Once again, the system makes use of Panasonic’s Depth From Defocus (DFD) system and Panasonic claims it can focus in as little as 0.05sec. As with all such claims, this relates to a specific lens and camera settings, and it’s likely that low-contrast subjects or particularly dark conditions will create slight delays. It’s worth noting though that we’re very encouraged by what we've seen from the GH5 in the brief time we had with it.
We tested autofocus by pairing the GH5 with the new Leica DG Vario Elamrit 12-60mm f/2.8-4 lens, which is part of one of the camera’s kit options. This lens bears a smart, streamlined design, with a metal barrel and tactile focusing and zoom rings. It feels solid in the hands and pleasing to operate, and would no doubt make an excellent partner to some of Panasonic’s other Lumix models (perhaps as an alternative to the existing Lumix G Vario 12-60mm f/3.5-5.6 kit lens).
The GH5 with the 12-60mm attached
Panasonic has certainly put a lot of work into making the GH5 a much more capable video tool than the GH4, and it’s encouraging to see so many changes across the board.
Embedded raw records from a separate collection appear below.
Lemma get_best_action_dominant_child h root r pre post a c n :
  h !! root = Some r → child_nodes r = pre ++ (a, c) :: post →
  h !! c = Some n → 1 ≤ visits n → 0 ≤ wins n →
  (∀ a' c', (a', c') ∈ pre ++ post →
     ∃ n', h !! c' = Some n' ∧ 1 ≤ visits n' ∧ visits n' < visits n ∧
       (win_rate (F := R) (wins n') (visits n') < win_rate (wins n) (visits n))%R) →
  get_best_action R h root = Ok (Some a).
Proof.
  intros Hr Hd Hc Hv Hw Hothers.
  rewrite (get_best_action_scan h root r Hr).
  2:{ intros a' c' Hin. rewrite Hd in Hin.
      apply elem_of_app in Hin as [Hin|[[= -> ->]|Hin]%elem_of_cons].
      - destruct (Hothers a' c') as (n' & Hc' & Hv' & _); [apply elem_of_app; by left|].
        exists n'. split; [done | lia].
      - exists n. split; [done | lia].
      - destruct (Hothers a' c') as (n' & Hc' & Hv' & _); [apply elem_of_app; by right|].
        exists n'. split; [done | lia]. }
  rewrite Hd. unfold candidates_of. rewrite omap_app. simpl. rewrite Hc. simpl.
  fold (candidates_of h pre). fold (candidates_of h post).
  rewrite last_accepted_app. simpl.
  assert (replaces_best (wins n) (visits n) (last_accepted best_init (candidates_of h pre))
          = true) as ->.
  { unfold replaces_best.
    destruct (last_accepted_from best_init (candidates_of h pre))
      as [->|(a' & w' & v' & Hin & ->)].
    - unfold best_init. cbn [fst snd].
      rewrite win_rate_above_sentinel by done.
      by rewrite bool_decide_eq_true_2 by lia.
    - apply elem_of_candidates_of in Hin as (c' & n' & Hin & Hc' & -> & ->).
      destruct (Hothers a' c') as (n'' & Hc'' & _ & Hlt & Hrate);
        [apply elem_of_app; by left|].
      assert (n'' = n') as -> by congruence. cbn [fst snd].
      rewrite bool_decide_eq_true_2 by lia. unfold win_rate in *. simpl in Hrate |- *.
      destruct (Rlt_dec _ _); [done | lra]. }
  rewrite last_accepted_skips; [done|].
  intros a' w' v' Hin. cbn [fst snd].
  apply elem_of_candidates_of in Hin as (c' & n' & Hin & Hc' & -> & ->).
  destruct (Hothers a' c') as (n'' & Hc'' & _ & _ & Hrate); [apply elem_of_app; by right|].
  assert (n'' = n') as -> by congruence. unfold win_rate in *. simpl in Hrate |- *. lra.
Qed.
End Dominant.
(** * Natours: the authentication controller, embedded and verified

    A shallow embedding of [controllers/authController.js] and of the user
    schema of the repository.  Express handlers become functions from a
    request and a world (the [users] collection, the mail outbox) to an
    outcome and a new world.  A rejected promise or a thrown exception is the
    [Raise] result of a small state-and-exception monad; [catchAsync] turns
    it into a call of [next].  [userSchema] is the table of the schema's
    paths with their options; [validateSync], [applySetters] and
    [duplicateKey] read it as the object-document mapper does.

    Libraries that the code requires ([jsonwebtoken], [crypto], [validator],
    the string primitives of the runtime) are the fields of a record [Libs].
    The instance methods and save middleware that the controller calls on a
    user document, and that no schema of the repository declares, are the
    fields of the class [UserModel]; the handlers are generic in both.
    The schema of the repository declares no middleware ([NoMiddleware]);
    [specModel] is the user model that the specification describes. *)

From Stdlib Require Import ZArith List String Ascii Bool Lia DecimalString
  DecimalZ.
Import ListNotations.
Local Open Scope string_scope.
Local Open Scope Z_scope.

(** ** Strings as JavaScript sees them *)

Module JS.

(** Truthiness of a value that is a string or [undefined]: [!v] holds for
    [undefined] and for the empty string. *)
Definition truthy (v : option string) : bool :=
  match v with
  | None => false
  | Some s => negb (String.eqb s "")
  end.

(** [s.startsWith(p)]. *)
Definition startsWith (s p : string) : bool := String.prefix p s.

(** [s.split(sep)] for a separator of one character: the pieces between
    the occurrences of [sep], empty pieces included. *)
Fixpoint split (sep : ascii) (s : string) : list string :=
  match s with
  | EmptyString => [EmptyString]
  | String c rest =>
      if Ascii.eqb c sep then EmptyString :: split sep rest
      else match split sep rest with
           | [] => [String c EmptyString]
           | piece :: pieces => String c piece :: pieces
           end
  end.

(** [a[i]]: [undefined] past the end of the array. *)
Definition index {A : Type} (a : list A) (i : nat) : option A := nth_error a i.

(** Interpolation of a value that may be [undefined] in a template literal. *)
Definition interpolate (v : option string) : string :=
  match v with
  | Some s => s
  | None => "undefined"
  end.

Definition space : ascii := " "%char.

(** The line break of a template literal that spans two lines, and the
    escape [\n]. *)
Definition newline : string := String (ascii_of_nat 10) EmptyString.

(** No occurrence of the character [c] in [s]. *)
Fixpoint lacks (c : ascii) (s : string) : bool :=
  match s with
  | EmptyString => true
  | String d rest => negb (Ascii.eqb d c) && lacks c rest
  end.

End JS.

(** ** Documents of the [users] collection *)

(** The paths of a user document: the five that the schema declares
    ([name], [email], [photo], [password], [passwordConfirm]) and the four
    that the controller reads or writes besides. *)
Inductive Path : Type :=
  | PName | PEmail | PPhoto | PPassword | PPasswordConfirm
  | PPasswordChangedAt | PRole | PPasswordResetToken | PPasswordResetExpires.

Definition Path_eqb (p q : Path) : bool :=
  match p, q with
  | PName, PName | PEmail, PEmail | PPhoto, PPhoto
  | PPassword, PPassword | PPasswordConfirm, PPasswordConfirm
  | PPasswordChangedAt, PPasswordChangedAt | PRole, PRole
  | PPasswordResetToken, PPasswordResetToken
  | PPasswordResetExpires, PPasswordResetExpires => true
  | _, _ => false
  end.

Definition Path_name (p : Path) : string :=
  match p with
  | PName => "name"
  | PEmail => "email"
  | PPhoto => "photo"
  | PPassword => "password"
  | PPasswordConfirm => "passwordConfirm"
  | PPasswordChangedAt => "passwordChangedAt"
  | PRole => "role"
  | PPasswordResetToken => "passwordResetToken"
  | PPasswordResetExpires => "passwordResetExpires"
  end.

(** A user document.  A path that is [undefined] is [None]; dates are
    milliseconds since the epoch, as [Date.now()] gives them. *)
Record User : Type := mkUser {
  _id : Z;
  name : option string;
  email : option string;
  photo : option string;
  password : option string;
  passwordConfirm : option string;
  passwordChangedAt : option Z;
  role : option string;
  passwordResetToken : option string;
  passwordResetExpires : option Z
}.

Definition set_id (v : Z) (u : User) : User :=
  mkUser v (name u) (email u) (photo u) (password u) (passwordConfirm u)
         (passwordChangedAt u) (role u) (passwordResetToken u)
         (passwordResetExpires u).

Definition set_name (v : option string) (u : User) : User :=
  mkUser (_id u) v (email u) (photo u) (password u) (passwordConfirm u)
         (passwordChangedAt u) (role u) (passwordResetToken u)
         (passwordResetExpires u).

Definition set_photo (v : option string) (u : User) : User :=
  mkUser (_id u) (name u) (email u) v (password u) (passwordConfirm u)
         (passwordChangedAt u) (role u) (passwordResetToken u)
         (passwordResetExpires u).

Definition set_email (v : option string) (u : User) : User :=
  mkUser (_id u) (name u) v (photo u) (password u) (passwordConfirm u)
         (passwordChangedAt u) (role u) (passwordResetToken u)
         (passwordResetExpires u).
What's particularly welcome to see is that it’s managed to achieve this by building on what was already an exceedingly accomplished video camera. Given its target audience, and the rate of change in the video recording market, we should expect the video specs to have been bolstered, and we get this.
Yet, on top of it all there’s also a new sensor and revised stabilisation system, together with a superior viewfinder and a better LCD screen among a handful of smaller improvements.
Naturally, there may be one or two things that not everyone will love, such as the change in placement of the video record button, or the fact that the V-LogL option is an optional and chargeable extra rather than something included as standard, although Panasonic does throw in the same CineLike D and CineLike V profiles from before.
The appeal of the GH5 is clear. With the advantage of the short flange back distance and compatibility with a range of adapters, together with a superb set of core and secondary video specs, it presents itself as an ideal model between consumer-level mirrorless cameras and far pricier video-centric systems.
While clearly a video camera first and a stills camera second, the GH5’s spec sheet should make it clear that it can be used across both with confidence.